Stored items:
────────

(** * AI sales dashboard: a shallow embedding of [app.py]

    The dashboard keeps one table, loaded once at start-up, and a handful of
    Dash callbacks that copy it, filter the copy with boolean masks, group
    and sum it, and hand the outcome to plotly.  This development embeds

    - the fragment of pandas that the callbacks rely on (column lookup,
      boolean-mask selection, [groupby(..).sum()], [nlargest]/[nsmallest],
      [head], [to_dict('records')], the percentage normalisation),
    - Python's object store: every data frame is an object with an
      identity, the module-level name [df] refers to one of them, and the
      callbacks are written in a state-and-exception monad over that store,
    - the credential check [verify_user] and the [login] callback,

    and then states and proves the properties of the specification.

    The parts after the sample installation cover the rest of the module:
    the session callbacks ([logout], [display_page], [update_user_display],
    [toggle_password]), navigation ([update_active_tab],
    [update_summary_titles]), start-up ([load_users], [load_data] and the
    module-level lists), the five PDF report callbacks, and further
    properties of the tab callbacks.

    Conventions.  Numeric cells are integers ([CInt]); a column without
    missing values is an [int64] column in pandas, so column sums wrap
    around at 64 bits ([wrap64]).  A missing value ([NaN], [NaT], [None]) is
    [CNull].  Binary64 values only arise from the percentage view and are
    kept as primitive floats ([CFloat]).  Plotly figures are kept as the
    constructor call that builds them together with its data arguments;
    purely cosmetic arguments (margins, colours, heights) are left out. *)

From Stdlib Require Import ZArith List Bool Lia Floats Uint63 QArith Qfield.
From stdpp Require Import base decidable option list sorting strings gmap.

Local Open Scope string_scope.
Local Open Scope list_scope.
Local Open Scope Z_scope.

(* ===================================================================== *)
(** * Python outcomes *)
(* ===================================================================== *)

(** The exceptions that the modelled fragment can raise. *)
Inductive exn : Type :=
  | KeyError (key : string)
  | TypeError (what : string)
  | ValueError (what : string)
  | AttributeError (what : string)
  | IndexError (what : string)
  | ReferenceError (what : string).

Inductive outcome (A : Type) : Type :=
  | Returns (a : A)
  | Raises (e : exn).
Arguments Returns {A} a.
Arguments Raises {A} e.

Definition obind {A B} (o : outcome A) (k : A -> outcome B) : outcome B :=
  match o with
  | Returns a => k a
  | Raises e => Raises e
  end.

(** Sequencing over a list, stopping at the first exception. *)
Fixpoint mapE {A B} (f : A -> outcome B) (l : list A) : outcome (list B) :=
  match l with
  | [] => Returns []
  | x :: l' =>
      obind (f x) (fun y => obind (mapE f l') (fun ys => Returns (y :: ys)))
  end.

(** Python truthiness of an optional string ([None] and [""] are falsy). *)
Definition truthy (o : option string) : bool :=
  match o with
  | Some s => negb (bool_decide (s = ""))
  | None => false
  end.

(** [x != "all"] for a callback argument that may be [None]. *)
Definition neq_all (o : option string) : bool :=
  negb (bool_decide (o = Some "all")).

(* ===================================================================== *)
(** * Cells *)
(* ===================================================================== *)

#[global] Instance spec_float_eq_dec : EqDecision SpecFloat.spec_float.
Proof. solve_decision. Defined.

#[global] Instance float_eq_dec : EqDecision float.
Proof.
  intros x y.
  destruct (decide (Prim2SF x = Prim2SF y)) as [E|E].
  - left. now apply Prim2SF_inj.
  - right. intros ->. now apply E.
Defined.

Inductive cell : Type :=
  | CInt (z : Z)
  | CFloat (f : float)
  | CStr (s : string)
  | CTime (t : Z)
  | CNull.

#[global] Instance cell_eq_dec : EqDecision cell.
Proof. solve_decision. Defined.

(** [pd.isna]. *)
Definition isnull (c : cell) : bool :=
  match c with
  | CNull => true
  | CFloat f => PrimFloat.is_nan f
  | _ => false
  end.

(** int64 wrap-around. *)
Definition wrap64 (z : Z) : Z := (z + 2 ^ 63) mod 2 ^ 64 - 2 ^ 63.

(** An order on cells for sorting group keys: numbers before strings before
    timestamps; pandas only ever sorts keys of one kind here. *)
Definition cell_leb (a b : cell) : bool :=
  match a, b with
  | CInt x, CInt y => Z.leb x y
  | CInt _, _ => true
  | CFloat x, CFloat y => PrimFloat.leb x y
  | CFloat _, CInt _ => false
  | CFloat _, _ => true
  | CStr x, CStr y => String.leb x y
  | CStr _, (CInt _ | CFloat _) => false
  | CStr _, _ => true
  | CTime x, CTime y => Z.leb x y
  | CTime _, CNull => true
  | CTime _, _ => false
  | CNull, CNull => true
  | CNull, _ => false
  end.

(* ===================================================================== *)
(** * Data frames: the pandas fragment *)
(* ===================================================================== *)

(** A frame is a list of column labels and a list of rows, each row a list
    of cells in column order.  The index is left out: the callbacks never
    look a row up by label after filtering, and exports drop it. *)
Record DataFrame : Type := mkFrame {
  columns : list string;
  rows : list (list cell)
}.

#[global] Instance DataFrame_eq_dec : EqDecision DataFrame.
Proof. solve_decision. Defined.

(** Position of the first column labelled [c]. *)
Fixpoint col_pos (c : string) (cols : list string) : option nat :=
  match cols with
  | [] => None
  | x :: cols' =>
      if bool_decide (x = c) then Some 0%nat else S <$> col_pos c cols'
  end.

Definition at_pos (i : nat) (r : list cell) : cell := nth i r CNull.

(** [d[c]]: the column as a series of values; [KeyError] without it. *)
Definition getitem (d : DataFrame) (c : string) : outcome (list cell) :=
  match col_pos c (columns d) with
  | Some i => Returns (map (at_pos i) (rows d))
  | None => Raises (KeyError c)
  end.

(** [c in d.columns], for a label that may be [None]. *)
Definition has_column (d : DataFrame) (c : option string) : bool :=
  match c with
  | Some c => bool_decide (c ∈ columns d)
  | None => false
  end.

(** [d.empty]: one of the two axes has length 0. *)
Definition df_empty (d : DataFrame) : bool :=
  match columns d, rows d with
  | [], _ => true
  | _, [] => true
  | _, _ => false
  end.

(** [series == v] for a string [v] (or [None]): elementwise, never raises;
    only a string cell can be equal to a string. *)
Definition cell_eq_str (v : option string) (c : cell) : bool :=
  match c, v with
  | CStr s, Some s' => bool_decide (s = s')
  | _, _ => false
  end.

Definition series_eq (col : list cell) (v : option string) : list bool :=
  map (cell_eq_str v) col.

(** [series >= ts] and [series <= ts] for a timestamp [ts], where [None]
    stands for [NaT].  A datetime column compares elementwise and [NaT] on
    either side gives [False]; a column holding anything else raises. *)
Definition cmp_ts (op : Z -> Z -> bool) (ts : option Z) (c : cell)
  : outcome bool :=
  match c with
  | CTime t => Returns (match ts with Some b => op t b | None => false end)
  | CNull => Returns false
  | _ => Raises (TypeError "Invalid comparison with Timestamp")
  end.

Definition series_ge_ts (col : list cell) (ts : option Z) : outcome (list bool) :=
  mapE (cmp_ts Z.geb ts) col.

Definition series_le_ts (col : list cell) (ts : option Z) : outcome (list bool) :=
  mapE (cmp_ts Z.leb ts) col.

(** Boolean-mask selection: keep the positions whose mask entry is [True]. *)
Fixpoint mask {A} (m : list bool) (l : list A) : list A :=
  match m, l with
  | b :: m', x :: l' => if b then x :: mask m' l' else mask m' l'
  | _, _ => []
  end.

(** [d[m]] for a boolean series [m]. *)
Definition df_mask (d : DataFrame) (m : list bool) : DataFrame :=
  mkFrame (columns d) (mask m (rows d)).

(** [d[cs]] for a list of labels: the columns in the order asked for. *)
Definition select_columns (d : DataFrame) (cs : list string)
  : outcome DataFrame :=
  obind
    (mapE (fun c => match col_pos c (columns d) with
                    | Some i => Returns i
                    | None => Raises (KeyError c)
                    end) cs)
    (fun ps => Returns (mkFrame cs (map (fun r => map (fun i => at_pos i r) ps) (rows d)))).

(** [d.head(n)]. *)
Definition head (n : nat) (d : DataFrame) : DataFrame :=
  mkFrame (columns d) (take n (rows d)).

(** [d.to_dict('records')]: one dict per row; building a Python dict from
    the (label, value) pairs lets a later pair overwrite an earlier one. *)
Definition to_record (cols : list string) (r : list cell) : gmap string cell :=
  foldl (fun m kv => <[kv.1 := kv.2]> m) ∅ (zip cols r).

Definition to_records (d : DataFrame) : list (gmap string cell) :=
  map (to_record (columns d)) (rows d).

(** The value of a cell in a sum: [sum()] skips missing values.  Text and
    timestamps cannot be added to numbers; fractional values are outside the
    model (the metrics are counts). *)
Definition num_of_cell (c : cell) : outcome Z :=
  match c with
  | CInt z => Returns z
  | CNull => Returns 0
  | CFloat _ => Raises (TypeError "fractional metric")
  | CStr _ => Raises (TypeError "unsupported operand type(s) for +: int and str")
  | CTime _ => Raises (TypeError "datetime64 type does not support sum")
  end.

Definition zsum (zs : list Z) : Z := foldr Z.add 0 zs.

(** [series.sum()] on an integer column. *)
Definition series_sum (col : list cell) : outcome Z :=
  obind (mapE num_of_cell col) (fun zs => Returns (wrap64 (zsum zs))).

(** The group labels of [groupby(key)]: the distinct non-missing values of
    the key column, sorted ([sort=True], [dropna=True] are the defaults). *)
Definition group_keys (ks : list cell) : list cell :=
  merge_sort (fun a b => cell_leb a b)
    (remove_dups (filter (fun c => isnull c = false) ks)).

(** The total of one value column within the group labelled [k]. *)
Definition group_total (ks : list cell) (k : cell) (vs : list cell)
  : outcome Z :=
  series_sum (mask (map (fun c => bool_decide (c = k)) ks) vs).

(** [d.groupby(key)[cols].sum().reset_index()]: one row per group label,
    holding the label and the total of every value column. *)
Definition groupby_sum (d : DataFrame) (key : string) (cols : list string)
  : outcome DataFrame :=
  obind (getitem d key) (fun ks =>
  obind (mapE (getitem d) cols) (fun vss =>
  obind (mapE (fun k =>
           obind (mapE (group_total ks k) vss) (fun tots =>
           Returns (k :: map CInt tots)))
         (group_keys ks)) (fun rs =>
  Returns (mkFrame (key :: cols) rs)))).

(** The integer held by a cell of an integer column. *)
Definition int_of_cell (c : cell) : outcome Z :=
  match c with
  | CInt z => Returns z
  | _ => Raises (TypeError "cannot use method with this dtype")
  end.

Definition cell_int (c : cell) : Z :=
  match c with
  | CInt z => z
  | _ => 0
  end.

(** [d.nlargest(n, col)] and [d.nsmallest(n, col)] on an integer column: the
    rows ordered by the column (descending resp. ascending), the first [n]
    of them; nothing when [n <= 0]. *)
Definition desc_by (i : nat) (a b : list cell) : Prop :=
  cell_int (at_pos i b) <= cell_int (at_pos i a).

Definition asc_by (i : nat) (a b : list cell) : Prop :=
  cell_int (at_pos i a) <= cell_int (at_pos i b).

#[global] Instance desc_by_dec i a b : Decision (desc_by i a b).
Proof. unfold desc_by. apply _. Defined.

#[global] Instance asc_by_dec i a b : Decision (asc_by i a b).
Proof. unfold asc_by. apply _. Defined.

Definition nlargest (n : Z) (col : string) (d : DataFrame) : outcome DataFrame :=
  match col_pos col (columns d) with
  | None => Raises (KeyError col)
  | Some i =>
      obind (mapE (fun r => int_of_cell (at_pos i r)) (rows d)) (fun _ =>
      Returns (mkFrame (columns d)
                 (take (Z.to_nat n) (merge_sort (desc_by i) (rows d)))))
  end.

────────

### Task goal
In the entries above, restate word for word the lines between the one holding "mapE (cmp_ts Z.geb ts) col." and the one holding "(** [d[m]] for a boolean series [m]. *)", inclusive, and nothing besides.

### Solution for this task
  mapE (cmp_ts Z.geb ts) col.

Definition series_le_ts (col : list cell) (ts : option Z) : outcome (list bool) :=
  mapE (cmp_ts Z.leb ts) col.

(** Boolean-mask selection: keep the positions whose mask entry is [True]. *)
Fixpoint mask {A} (m : list bool) (l : list A) : list A :=
  match m, l with
  | b :: m', x :: l' => if b then x :: mask m' l' else mask m' l'
  | _, _ => []
  end.

(** [d[m]] for a boolean series [m]. *)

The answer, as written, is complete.